Self-registering class descriptors: deleting MINIT boilerplate in a PHP extension
A C23 pattern using __attribute__((constructor)) and a topo-sorted registry to replace the hand-maintained MINIT class list in the ScyllaDB PHP driver — plus the build-time generator that emits the de
On this page
The ScyllaDB PHP driver used to open MINIT with ~70 calls to hand-written define_*() functions, one per registered class. The order mattered — parent before child, interface before implementer, Value before Bigint — and the only way to know you'd got it wrong was a segfault during php -m.
That whole block is now one call. Each class declares itself at file scope, a __attribute__((constructor)) appends it to a linked list at .so load time, and php_scylladb_class_registry_minit() topologically sorts by FQN and registers in dependency order. Missing or cyclic deps fail loudly at MINIT with the class name in the message.

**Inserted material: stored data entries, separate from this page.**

(* ===== verification/Bench.v ===== *)
(** * The programs that drive the fast path

    [5g-simulator/src/upf_fastpath/benchmark.cpp] and [upf_fastpath_demo.cpp]
    over the two paths of [Fastpath]: the packets they make, the producer that
    offers each packet until the path takes it, the wait for the end, and the
    counters that are reported.  The schedule of the threads is a list of
    actions; the numbers drawn and the clock are arguments.  The producer and
    the wait are written once, over the class [Path] of what a path offers;
    what they rely on is the class [Counting], which both paths discharge. *)

From S2P Require Import Prelude Text Strings Ring Fastpath DpdkReal.
#[local] Open Scope Z_scope.

(** ** Packets *)

(** [x % 3 == 0 ? a : x % 3 == 1 ? b : c]. *)
Definition by_third (x a b c : Z) : Z :=
  if x mod 3 =? 0 then a else if x mod 3 =? 1 then b else c.

(** [(i % 2 == 0) ? Direction::UL : Direction::DL]. *)
Definition direction (i : Z) : Direction := if i mod 2 =? 0 then UL else DL.

(** A turn of the loop of [generate_packets]: the UE it draws and the time it
    reads are those of the turn. *)
Definition generated (draw now : nat -> Z) (i : nat) : Packet :=
  let ue_idx := draw i in
  let dir := direction (Z.of_nat i) in
  {| p_teid := u32 (base_teid + ue_idx); p_ue_ip := u32 (base_ue_ip + ue_idx);
     p_dscp := by_third ue_idx 46 34 0; p_payload_len := match dir with UL => 200 | DL => 1400 end;
     p_arrival_ns := now i; p_qfi := by_third ue_idx 1 2 9;
     p_pdr_id := 0; p_far_id := 0; p_classified := false; p_dropped := false;
     p_seq := u32 (Z.of_nat i + 1); p_dir := dir |}.

Definition generate_packets (draw now : nat -> Z) (total : nat) : list Packet :=
  map (generated draw now) (seq 0 total).

Definition make_demo_packet (ue_idx : Z) (dir : Direction) (seq now : Z) : Packet :=
  {| p_teid := u32 (1000 + ue_idx); p_ue_ip := u32 (ip4 10 45 0 1 + ue_idx);
     p_dscp := by_third ue_idx 46 34 0; p_payload_len := match dir with UL => 60 | DL => 1400 end;
     p_arrival_ns := now; p_qfi := by_third ue_idx 1 2 9;
     p_pdr_id := 0; p_far_id := 0; p_classified := false; p_dropped := false;
     p_seq := u32 (seq + 1); p_dir := dir |}.

(** The packet of a turn of the demonstration's loops; [i % num_ues] has no value
    when there are no UEs. *)
Definition demo_packet (num_ues i now : Z) : res Packet :=
  if num_ues =? 0 then Undefined
  else Ok (make_demo_packet (i mod num_ues) (direction i) i now).

(** What the demonstration shows of a packet: the packet and its PDR, FAR and
    QER. *)
Definition demo_trace (rt : RuleTable) (pkt : Packet) : Packet * option PDR * option FAR * option QER :=
  let pdr := match_pdr rt pkt in
  (pkt, pdr, pdr ≫= (fun pdr => get_far rt (pdr_far_id pdr)), pdr ≫= (fun pdr => get_qer rt (pdr_qer_id pdr))).

Definition far_action_str (a : FarAction) : bytes :=
  match a with FORWARD => str "FORWARD" | DROP => str "DROP" | BUFFER => str "BUFFER" end.
Definition qfi_name (qfi : Z) : bytes :=
  if qfi =? 1 then str "voice" else if qfi =? 2 then str "video"
  else if qfi =? 9 then str "data BE" else str "unknown".
Definition dir_str (d : Direction) : bytes := match d with UL => str "UL " | DL => str "DL " end.

(** ** What drives a path *)

(** A path with its threads.  A step is [None] where no thread can take it. *)
Class Path (S : Type) : Type := {
  PMove : Type;                               (** the steps besides the offers *)
  offer : Packet -> S -> option (S * bool);   (** [enqueue], [rx_enqueue] *)
  move : PMove -> S -> option S;
  of_stop : PMove -> bool;                    (** the move is one of [stop] *)
  stopped : S -> bool;                        (** [stop] has returned *)
  stats : S -> PathStats
}.

Definition socket_of_stop (m : Move) : bool :=
  match m with StopStore | StopNotify | Join => true | Notify | WorkerTurn _ | Spurious => false end.

Definition socket_path : Path SocketRun := {|
  PMove := Move; offer := socket_offer; move := socket_move; of_stop := socket_of_stop;
  stopped x := bool_decide (client x = Joined);
  stats x := s_stats_ (sp x) |}.
#[export] Existing Instance socket_path.

(** A turn of [lcore_poll_loop]; [stop], which returns when the loop that
    empties the ring is through. *)
Inductive DpdkMove := Poll (now : Z) | StopDpdk (fuel : nat) (clock : nat -> Z).

Definition dpdk_move (m : DpdkMove) (d : DpdkPath) : option DpdkPath :=
  if negb (d_running_ d) then None
  else match m with
       | Poll now => Some (lcore_poll now d).1
       | StopDpdk fuel clock => d_stop fuel clock d
       end.

Definition dpdk_of_stop (m : DpdkMove) : bool := match m with Poll _ => false | StopDpdk _ _ => true end.

Definition dpdk_path : Path DpdkPath := {|
  PMove := DpdkMove; offer p d := if d_running_ d then Some (rx_enqueue p d) else None; move := dpdk_move;
  of_stop := dpdk_of_stop;
  stopped d := negb (d_running_ d);
  stats := d_stats_ |}.
#[export] Existing Instance dpdk_path.

Fixpoint moves {S : Type} `{Path S} (ms : list PMove) (s : S) : option S :=
  match ms with [] => Some s | m :: ms => move m s ≫= moves ms end.

(** A packet is offered, and then the moves are made. *)
Definition offer_then {S : Type} `{Path S} (p : Packet) (ms : list PMove) (s : S) : option S :=
  match offer p s with Some (s, _) => moves ms s | None => None end.

(** [p.arrival_ns = Packet::now_ns()]. *)
Definition stamp (now : Z) (p : Packet) : Packet :=
  {| p_teid := p_teid p; p_ue_ip := p_ue_ip p; p_dscp := p_dscp p; p_payload_len := p_payload_len p;
     p_arrival_ns := now; p_qfi := p_qfi p; p_pdr_id := p_pdr_id p; p_far_id := p_far_id p;
     p_classified := p_classified p; p_dropped := p_dropped p; p_seq := p_seq p; p_dir := p_dir p |}.
(* ===== verification/PerfMain.v ===== *)
(** * The program of the IMS performance scenarios

    [ims-simulator/src/perf_scenarios_main.cpp] and the runner of
    [perf_scenarios.cpp]: the options, the scenarios and variants they lead to,
    and the table printed at the end.  What a variant measures is a parameter;
    the scenarios themselves are in [PerfTables] and [PerfThreads]. *)

From Stdlib Require Import ZArith Lia.
From stdpp Require Import list strings.
From S2P Require Import Prelude Text Strings PerfTables DpdkReal.
#[local] Open Scope Z_scope.

(** ** Options *)

Record Options : Type := mkOptions { target_scenario : Z; only_buggy : bool; only_fixed : bool }.

Definition no_options : Options := mkOptions 0 false false.

Inductive Parsed : Type :=
| PrintUsage
| ListScenarios
| InvalidScenario (n : Z)
| RunWith (o : Options).

(** The two comparisons at the end of a turn of the loop. *)
Definition flags (arg : bytes) (o : Options) : Options :=
  mkOptions (target_scenario o)
    (only_buggy o || bool_decide (arg = str "--buggy"))
    (only_fixed o || bool_decide (arg = str "--fixed")).

Definition set_target (n : Z) (o : Options) : Options := mkOptions n (only_buggy o) (only_fixed o).

(** The loop over [argv]; after [--scenario] the comparisons look at its
    value. *)
Fixpoint parse_options (args : list bytes) (o : Options) : res Parsed :=
  match args with
  | [] => mret (RunWith o)
  | arg :: rest =>
      if bool_decide (arg = str "--help") || bool_decide (arg = str "-h") then mret PrintUsage
      else if bool_decide (arg = str "--list") || bool_decide (arg = str "-l") then mret ListScenarios
      else if bool_decide (arg = str "--scenario") then
        match rest with
        | value :: rest =>
            n ← atoi value;
            if (n <? 1) || (5 <? n) then mret (InvalidScenario n)
            else parse_options rest (flags value (set_target n o))
        | [] => parse_options rest (flags arg o)
        end
      else parse_options rest (flags arg o)
  end.

(** ** The runner *)

Inductive Variant : Set := BuggyVariant | FixedVariant.

(** A run of a variant: the scenario, the variant and the arguments. *)
Record Run : Type := mkRun { scenario : Z; variant : Variant; params : list Z }.

(** [run_buggy_] and [run_fixed_] after the calls of [setMode]. *)
Definition mode (o : Options) : bool * bool :=
  let m := (true, true) in
  let m := if only_buggy o then (true, false) else m in
  if only_fixed o then (false, true) else m.

(** [runScenario1] and so on: the variants that run. *)
Definition variants (m : bool * bool) (n : Z) (ps : list Z) : list Run :=
  (if m.1 then [mkRun n BuggyVariant ps] else []) ++ (if m.2 then [mkRun n FixedVariant ps] else []).

(** The default arguments, of a scenario that is run alone. *)
Definition alone_params : list (list Z) := [[5000]; [10000; 4]; [10000]; [1000]; [10000]].

(** The arguments in [runAll]. *)
Definition all_params : list (list Z) := [[2000]; [5000; 4]; [1000]; [500]; [10000]].

Definition numbered (pss : list (list Z)) : list (Z * list Z) := combine [1; 2; 3; 4; 5] pss.

Section Main.
Context {V : Type} (zero : V) (measure : Run -> V).

(** What the program leaves: its status, what ran, and the table if printed. *)
Record Report : Type := mkReport {
  status : Z; ran : list Run; table : option (list (@Results.Result V))
}.

(** [runAll] *)
Definition all_runs (m : bool * bool) : list Run :=
  concat (map (fun x => variants m x.1 x.2) (numbered all_params)).

Definition all_measured : list (V * V) :=
  map (fun x => (measure (mkRun x.1 BuggyVariant x.2), measure (mkRun x.1 FixedVariant x.2)))
    (numbered all_params).

(** The [switch] of [main]. *)
Definition one_run (m : bool * bool) (n : Z) : list Run :=
  match lookup (Z.to_nat (n - 1)) alone_params with
  | Some ps => variants m n ps
  | None => []
  end.

Definition perf_main (args : list bytes) : res Report :=
  p ← parse_options args no_options;
  match p with
  | PrintUsage | ListScenarios => mret (mkReport 0 [] None)
  | InvalidScenario _ => mret (mkReport 1 [] None)
  | RunWith o =>
      let m := mode o in
      if 0 <? target_scenario o then mret (mkReport 0 (one_run m (target_scenario o)) None)
      else mret (mkReport 0 (all_runs m) (Some (Results.runAll zero m.1 m.2 all_measured [])))
  end.

End Main.

(** ** What is asked for *)

Inductive Option : Type := AskScenario (n : Z) | AskBuggy | AskFixed.

Definition written (a : Option) : list bytes :=
  match a with
  | AskScenario n => [str "--scenario"; to_stringZ n]
  | AskBuggy => [str "--buggy"]
  | AskFixed => [str "--fixed"]
  end.

Definition wf_option (a : Option) : Prop :=
  match a with AskScenario n => 1 <= n <= 5 | _ => True end.

Definition asked_scenario (a : Option) : option Z := match a with AskScenario n => Some n | _ => None end.
Definition is_buggy (a : Option) : bool := match a with AskBuggy => true | _ => false end.
Definition is_fixed (a : Option) : bool := match a with AskFixed => true | _ => false end.

(** The last scenario asked for, 0 for none. *)
Definition chosen (l : list Option) : Z := List.last (omap asked_scenario l) 0.

(** The variants asked for: [--fixed] is stronger than [--buggy]. *)
Definition with_buggy (l : list Option) : bool := negb (existsb is_fixed l).
Definition with_fixed (l : list Option) : bool := existsb is_fixed l || negb (existsb is_buggy l).

(** ** Lemmas *)

Definition apply_option (a : Option) (o : Options) : Options :=
  match a with
  | AskScenario n => set_target n o
  | AskBuggy => mkOptions (target_scenario o) true (only_fixed o)
  | AskFixed => mkOptions (target_scenario o) (only_buggy o) true
  end.

Lemma parse_option (a : Option) (rest : list bytes) (o : Options) :
  wf_option a -> parse_options (written a ++ rest) o = parse_options rest (apply_option a o).
Proof.
  intros Ha. destruct o as [t b f]. destruct a as [n| |].
  - cbn in Ha. assert (En : n = 1 \/ n = 2 \/ n = 3 \/ n = 4 \/ n = 5) by lia.
    assert (E : forall v m, atoi v = Ok m -> 1 <= m <= 5 -> v <> str "--buggy" -> v <> str "--fixed" ->
              parse_options (str "--scenario" :: v :: rest) (mkOptions t b f)
              = parse_options rest (mkOptions m b f)).
    { intros v m E Hm Hb Hf. cbn [parse_options].
      repeat (rewrite (bool_decide_eq_false_2 (str "--scenario" = _)) by discriminate). cbn [orb].
      rewrite (bool_decide_eq_true_2 (str "--scenario" = str "--scenario")) by reflexivity.
      rewrite E. cbn [mbind res_bind]. replace ((m <? 1) || (5 <? m)) with false by lia.
      unfold flags, set_target. rewrite !bool_decide_eq_false_2 by assumption. cbn. rewrite !orb_false_r. reflexivity. }
    cbn [written app apply_option]. unfold set_target. cbn.
    repeat destruct En as [->|En]; try subst n; apply E; first [reflexivity|lia|vm_compute; discriminate].
  - cbn [written app apply_option target_scenario only_buggy only_fixed].
    replace (mkOptions t true f) with (flags (str "--buggy") (mkOptions t b f)); [reflexivity|].
    unfold flags. cbn. rewrite orb_true_r, orb_false_r. reflexivity.
  - cbn [written app apply_option target_scenario only_buggy only_fixed].
    replace (mkOptions t b true) with (flags (str "--fixed") (mkOptions t b f)); [reflexivity|].
    unfold flags. cbn. rewrite orb_true_r, orb_false_r. reflexivity.
Qed.

Lemma last_or (l : list Z) (t n : Z) : List.last (n :: l) t = List.last l n.
Proof. destruct l as [|m l]; [reflexivity|]. revert m. induction l as [|k l IH]; intros m; [reflexivity|exact (IH k)]. Qed.

Lemma options_parse (l : list Option) (o : Options) :
  Forall wf_option l ->
  parse_options (concat (map written l)) o
  = Ok (RunWith (mkOptions (List.last (omap asked_scenario l) (target_scenario o))
                   (only_buggy o || existsb is_buggy l) (only_fixed o || existsb is_fixed l))).
Proof.
  intros Hl. revert o. induction Hl as [|a l Ha _ IH]; intros o.
  - destruct o. cbn. rewrite !orb_false_r. reflexivity.
  - cbn [map concat]. rewrite parse_option, IH by exact Ha. destruct o as [t b f].
    destruct a as [n| |]; cbn; rewrite ?orb_true_r; [|reflexivity..].
    do 3 f_equal. symmetry. apply (last_or _ t n).
Qed.

Lemma mode_asked (l : list Option) (n : Z) :
  mode (mkOptions n (existsb is_buggy l) (existsb is_fixed l)) = (with_buggy l, with_fixed l).
Proof. unfold mode, with_buggy, with_fixed. cbn. destruct (existsb is_fixed l), (existsb is_buggy l); reflexivity. Qed.

Lemma chosen_range (l : list Option) : Forall wf_option l -> chosen l = 0 \/ 1 <= chosen l <= 5.
Proof.
  unfold chosen. intros Hl. assert (G : forall t, t = 0 \/ 1 <= t <= 5 ->
    List.last (omap asked_scenario l) t = 0 \/ 1 <= List.last (omap asked_scenario l) t <= 5); [|apply G; lia].
  induction Hl as [|a l Ha _ IH]; intros t Ht; [exact Ht|].
  destruct a as [n| |]; cbn [omap list_omap asked_scenario]; [|exact (IH t Ht)..].
  cbn in Ha. rewrite last_or. apply IH. lia.
Qed.

(** ** Properties *)

Section Properties.
Context {V : Type} (zero : V) (measure : Run -> V).

(** The row of a scenario with the variants that ran. *)
Definition row_of (m : bool * bool) (x : bytes * bytes * bytes * (Z * list Z)) : list (@Results.Result V) :=
  let b := measure (mkRun x.2.1 BuggyVariant x.2.2) in
  let f := measure (mkRun x.2.1 FixedVariant x.2.2) in
  ResultsFacts.row zero m.1 m.2 (x.1, (b, f)).

(** Whatever is asked for in whatever order: the last scenario asked for
    runs, or all five; the faulty variant runs unless [--fixed] is there, the
    repaired one unless only [--buggy] is; and the table is printed when all
    run, with one row for each scenario, never for a scenario alone. *)
Theorem options_followed (l : list Option) (Hl : Forall wf_option l) :
  perf_main zero measure (concat (map written l)) =
  Ok (if chosen l =? 0 then
        mkReport 0 (all_runs (with_buggy l, with_fixed l))
          (Some (flat_map (row_of (with_buggy l, with_fixed l))
                   (combine Results.scenario_rows (numbered all_params))))
      else mkReport 0 (one_run (with_buggy l, with_fixed l) (chosen l)) None)
  /\ (forall r, r ∈ all_runs (with_buggy l, with_fixed l) ++ one_run (with_buggy l, with_fixed l) (chosen l) ->
        match variant r with BuggyVariant => with_buggy l | FixedVariant => with_fixed l end = true)
  /\ (chosen l <> 0 -> one_run (with_buggy l, with_fixed l) (chosen l) <> []).
Proof.
  pose proof (chosen_range l Hl) as Hc. split; [|split].
  - unfold perf_main. rewrite options_parse by exact Hl. cbn [mbind res_bind]. unfold no_options. cbn [target_scenario only_buggy only_fixed orb].
    rewrite mode_asked. fold (chosen l). destruct Hc as [-> | Hc].
    + cbn [Z.ltb Z.eqb fst snd]. rewrite ResultsFacts.runAll_rows. reflexivity.
    + replace (0 <? chosen l) with true by lia. replace (chosen l =? 0) with false by lia. reflexivity.
  - assert (Hv : forall n ps r, r ∈ variants (with_buggy l, with_fixed l) n ps ->
      match variant r with BuggyVariant => with_buggy l | FixedVariant => with_fixed l end = true).
    { intros n ps r. unfold variants. cbn [fst snd]. destruct (with_buggy l), (with_fixed l); cbn;
        intros Hr; repeat (apply elem_of_cons in Hr as [->|Hr]; [reflexivity|]); apply elem_of_nil in Hr; contradiction. }
    intros r Hr. apply elem_of_app in Hr as [Hr|Hr].
    + unfold all_runs in Hr. apply list_elem_of_In, in_concat in Hr as (xs & Hx & Hr).
      apply in_map_iff in Hx as (x & <- & _). eapply Hv, list_elem_of_In, Hr.
    + unfold one_run in Hr. destruct (lookup _ _); [exact (Hv _ _ _ Hr)|apply elem_of_nil in Hr; contradiction].
  - intros Hn. destruct Hc as [Hc|Hc]; [contradiction|]. unfold one_run, variants, with_buggy, with_fixed. cbn [fst snd].
    assert (En : chosen l = 1 \/ chosen l = 2 \/ chosen l = 3 \/ chosen l = 4 \/ chosen l = 5) by lia.
    repeat destruct En as [->|En]; try rewrite En; cbn; destruct (existsb is_fixed l), (existsb is_buggy l); discriminate.
Qed.

(** A scenario number out of range is refused with status 1 and nothing
    runs, whatever was asked for before it and whatever follows. *)
Theorem bad_scenario_refused (l : list Option) (n : Z) (rest : list bytes)
    (Hl : Forall wf_option l) (Hn : - 2 ^ 31 <= n < 2 ^ 31) (Hb : n < 1 \/ 5 < n) :
  perf_main zero measure (concat (map written l) ++ written (AskScenario n) ++ rest) = Ok (mkReport 1 [] None).
Proof.
  unfold perf_main. generalize no_options. intros o. revert o.
  induction Hl as [|a l Ha _ IH]; intros o.
  - cbn [map concat app written parse_options].
    repeat (rewrite (bool_decide_eq_false_2 (str "--scenario" = _)) by discriminate). cbn [orb].
    rewrite (bool_decide_eq_true_2 (str "--scenario" = str "--scenario")) by reflexivity.
    rewrite atoi_printed by (unfold in_i; exact Hn). cbn [mbind res_bind].
    replace ((n <? 1) || (5 <? n)) with true by lia. reflexivity.
  - cbn [map concat]. rewrite <- !app_assoc, parse_option by exact Ha. apply IH.
Qed.

End Properties.

(** ** Concrete runs *)

Lemma options_followed_witness :
  perf_main 0 scenario [str "--scenario"; str "2"; str "--buggy"; str "--fixed"; str "--scenario"; str "4"]
  = Ok (mkReport 0 [mkRun 4 FixedVariant [1000]] None).
Proof.
  destruct (options_followed 0 scenario [AskScenario 2; AskBuggy; AskFixed; AskScenario 4]) as (E & _).
  - repeat constructor; cbn; lia.
  - exact E.
Defined.

Lemma bad_scenario_refused_witness :
  perf_main 0 scenario [str "--buggy"; str "--scenario"; str "7"; str "--fixed"] = Ok (mkReport 1 [] None).
Proof.
  apply (bad_scenario_refused 0 scenario [AskBuggy] 7 [str "--fixed"]).
  - repeat constructor.
  - lia.
  - lia.
Defined.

This post is the second in the ScyllaDB PHP driver series. The pattern isn't novel — kernel module init tables and static_init-style registries have done this in C for decades — but it solves a problem PHP extension authors hit on day one and most of us paper over with a hand-maintained switch statement. If you've ever stared at a 50-line MINIT and wished the file declared its own registration, this is what that looks like.
the problem MINIT actually has
A PHP extension declares its classes in PHP_MINIT_FUNCTION(ext). The mechanical part is INIT_CLASS_ENTRY + zend_register_internal_class (or, since PHP 8.3, the register_class_*() helpers generated from .stub.php). The political part is that you have to call them in the right order.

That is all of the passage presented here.